EXERCISE AIM: Here the job is to return only the lines of the material, exactly, from the first one to the line with "[service.rs] makes before".

START INPUT FOR THIS TASK

(* ===== verification/PathSafety.v ===== *)
(** * Path checks of the file service

    Models [crates/aionui-file/src/path_safety.rs] and the checks that [FileService] of
    [service.rs] makes before it touches the file system.  Paths are the strings of a
    Unix system; [std::path] is modelled up to its equality of paths, which compares
    components.  [std::fs::canonicalize] is the file system: a parameter, with what its
    documentation promises as a hypothesis where it is needed. *)
From Stdlib Require Import Ascii String.
From S2P Require Import Prelude Text.

(** ** [std::path] *)

Inductive Component := RootDir | CurDir | ParentDir | Normal (name : string).

#[global] Instance Component_eq_dec : EqDecision Component.
Proof. solve_decision. Defined.

Definition is_absolute (path : string) : bool :=
  match path with String a _ => bool_decide (a = "/"%char) | EmptyString => false end.

(** One part between separators; empty ones and [.] are dropped. *)
Definition part_component (part : string) : option Component :=
  if String.eqb part "" || String.eqb part "." then None
  else if String.eqb part ".." then Some ParentDir
  else Some (Normal part).

(** [Path::components] *)
Definition components (path : string) : list Component :=
  let parts := split "/" path in
  (if is_absolute path then [RootDir]
   else match parts with part :: _ => if String.eqb part "." then [CurDir] else [] | [] => [] end)
  ++ omap part_component parts.

Definition component_string (c : Component) : string :=
  match c with RootDir => "/" | CurDir => "." | ParentDir => ".." | Normal name => name end.

(** A path with these components *)
Definition render (cs : list Component) : string :=
  match cs with
  | RootDir :: cs => "/" +:+ String.concat "/" (component_string <$> cs)
  | _ => String.concat "/" (component_string <$> cs)
  end.

(** [Path::parent] *)
Definition parent (path : string) : option string :=
  match last (components path) with
  | None | Some RootDir => None
  | Some _ => Some (render (removelast (components path)))
  end.

(** [Path::file_name] *)
Definition file_name (path : string) : option string :=
  match last (components path) with Some (Normal name) => Some name | _ => None end.

(** [Path::starts_with] *)
Definition path_starts_with (path base : string) : bool :=
  bool_decide (components base `prefix_of` components path).

Fixpoint ends_with_slash (s : string) : bool :=
  match s with
  | EmptyString => false
  | String a EmptyString => bool_decide (a = "/"%char)
  | String _ s => ends_with_slash s
  end.

(** [Path::join] *)
Definition join (base path : string) : string :=
  if is_absolute path then path
  else if String.eqb base "" || ends_with_slash base then base +:+ path
  else base +:+ "/" +:+ path.

(** ** [FileError], the variants that the checks raise *)

Inductive FileError :=
  | BadRequest (message : string)
  | PathOutsideSandbox (message : string) (field operation : option string).

#[global] Instance FileError_eq_dec : EqDecision FileError.
Proof. solve_decision. Defined.

Section file_system.
(** [Err] carries the text of the error. *)
Context (canonicalize : string → result string string).

(** ** [path_safety.rs] *)

(** The closure that tests one root, in both checks *)
Definition under_root (canonical root : string) : bool :=
  match canonicalize root with
  | Ok canonical_root => path_starts_with canonical canonical_root
  | Err _ => false
  end.

Definition outside_sandbox (path operation : string) : FileError :=
  PathOutsideSandbox ("path '" +:+ path +:+ "' is outside the allowed sandbox")
    (Some "path") (Some operation).

Definition validate_path (path : string) (allowed_roots : list string) : result string FileError :=
  match canonicalize path with
  | Err e => Err (BadRequest ("cannot resolve path '" +:+ path +:+ "': " +:+ e))
  | Ok canonical =>
      if existsb (under_root canonical) allowed_roots then Ok canonical
      else Err (outside_sandbox path "access")
  end.

Definition validate_path_with_extra_root (path : string) (base_roots : list string)
    (extra : option string) : result string FileError :=
  validate_path path (base_roots ++ option_list extra).

Definition validate_path_for_write (path : string) (allowed_roots : list string) :
    result string FileError :=
  match parent path with
  | None => Err (BadRequest ("path '" +:+ path +:+ "' has no parent directory"))
  | Some dir =>
      match file_name path with
      | None => Err (BadRequest ("path '" +:+ path +:+ "' has no file name component"))
      | Some name =>
          match canonicalize dir with
          | Err e => Err (BadRequest ("cannot resolve parent of '" +:+ path +:+ "': " +:+ e))
          | Ok canonical_parent =>
              if existsb (under_root canonical_parent) allowed_roots
              then Ok (join canonical_parent name)
              else Err (outside_sandbox path "write")
          end
      end
  end.

Fixpoint contains_nul (s : string) : bool :=
  match s with
  | EmptyString => false
  | String a s => bool_decide (a = "000"%char) || contains_nul s
  end.

Definition has_traversal (path : string) : bool :=
  contains_nul path || existsb (λ c, bool_decide (c = ParentDir)) (components path).

(** ** [FileService]: what is checked before each operation

    [allowed_roots] are the roots of the service. *)

Context (allowed_roots : list string) (current_dir : option string).

Definition traversal_error (path : string) : FileError :=
  BadRequest ("path '" +:+ path +:+ "' contains invalid traversal patterns").

Definition allowed_roots_with_extra (extra_root : option string) : list string :=
  allowed_roots ++ option_list extra_root.

Definition path_uses_allowed_root (path : string) (extra_root : option string) : bool :=
  let candidate := if is_absolute path then path
                   else match current_dir with Some dir => join dir path | None => path end in
  existsb (under_root candidate) (allowed_roots_with_extra extra_root).

Definition is_bad_request (e : FileError) : bool :=
  match e with BadRequest _ => true | PathOutsideSandbox _ _ _ => false end.

(** [read_file] and [read_file_buffer]: [Ok (Some p)] goes on to read [p], [Ok None] is a
    file that does not exist. *)
Definition check_read (path : string) (extra_root : option string) :
    result (option string) FileError :=
  if has_traversal path then Err (traversal_error path)
  else match validate_path_with_extra_root path allowed_roots extra_root with
  | Ok canonical => Ok (Some canonical)
  | Err e =>
      if is_bad_request e && is_ok (validate_path_for_write path (allowed_roots_with_extra extra_root))
      then Ok None
      else if is_bad_request e && path_uses_allowed_root path extra_root then Ok None
      else Err e
  end.

(** [write_file]: the path that is written *)
Definition check_write (path workspace : string) : result string FileError :=
  if has_traversal path then Err (traversal_error path)
  else validate_path_for_write path (allowed_roots_with_extra (Some workspace)).

(** [remove_entry]: the path that is removed *)
Definition check_remove (path workspace : string) : result string FileError :=
  if has_traversal path then Err (traversal_error path)
  else validate_path_with_extra_root path allowed_roots (Some workspace).

(** [rename_entry_with_extra_root], up to the test that the target is free:
    the old and the new path *)
Fixpoint contains_separator (s : string) : bool :=
  match s with
  | EmptyString => false
  | String a s => bool_decide (a = "/"%char) || bool_decide (a = "\"%char) || contains_separator s
  end.

Definition check_rename (path new_name : string) (extra_root : option string) :
    result (string * string) FileError :=
  if has_traversal path then Err (traversal_error path)
  else if contains_separator new_name
  then Err (BadRequest ("new name '" +:+ new_name +:+ "' must not contain path separators"))
  else
    canonical ←? validate_path_with_extra_root path allowed_roots extra_root;
    match parent canonical with
    | None => Err (BadRequest ("path '" +:+ canonical +:+ "' has no parent"))
    | Some dir => Ok (canonical, join dir new_name)
    end.

(** The checks of [create_zip_with_extra_roots]: the path of the archive *)
Fixpoint check_zip_sources (files : list string) (source_root : option string) : result unit FileError :=
  match files with
  | [] => Ok tt
  | file_path :: files =>
      let source_extra := match source_root with Some _ => source_root | None => parent file_path end in
      _ ←? validate_path_with_extra_root file_path (allowed_roots ++ option_list source_root) source_extra;
      check_zip_sources files source_root
  end.

Definition check_zip (path : string) (disk_entries : list string) (output_root source_root : option string) :
    result string FileError :=
  output ←? validate_path_for_write path (allowed_roots_with_extra output_root);
  _ ←? check_zip_sources disk_entries source_root;
  Ok output.
End file_system.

END INPUT FOR THIS TASK

SOLVED EXERCISE:
(* ===== verification/PathSafety.v ===== *)
(** * Path checks of the file service

    Models [crates/aionui-file/src/path_safety.rs] and the checks that [FileService] of
    [service.rs] makes before it touches the file system.  Paths are the strings of a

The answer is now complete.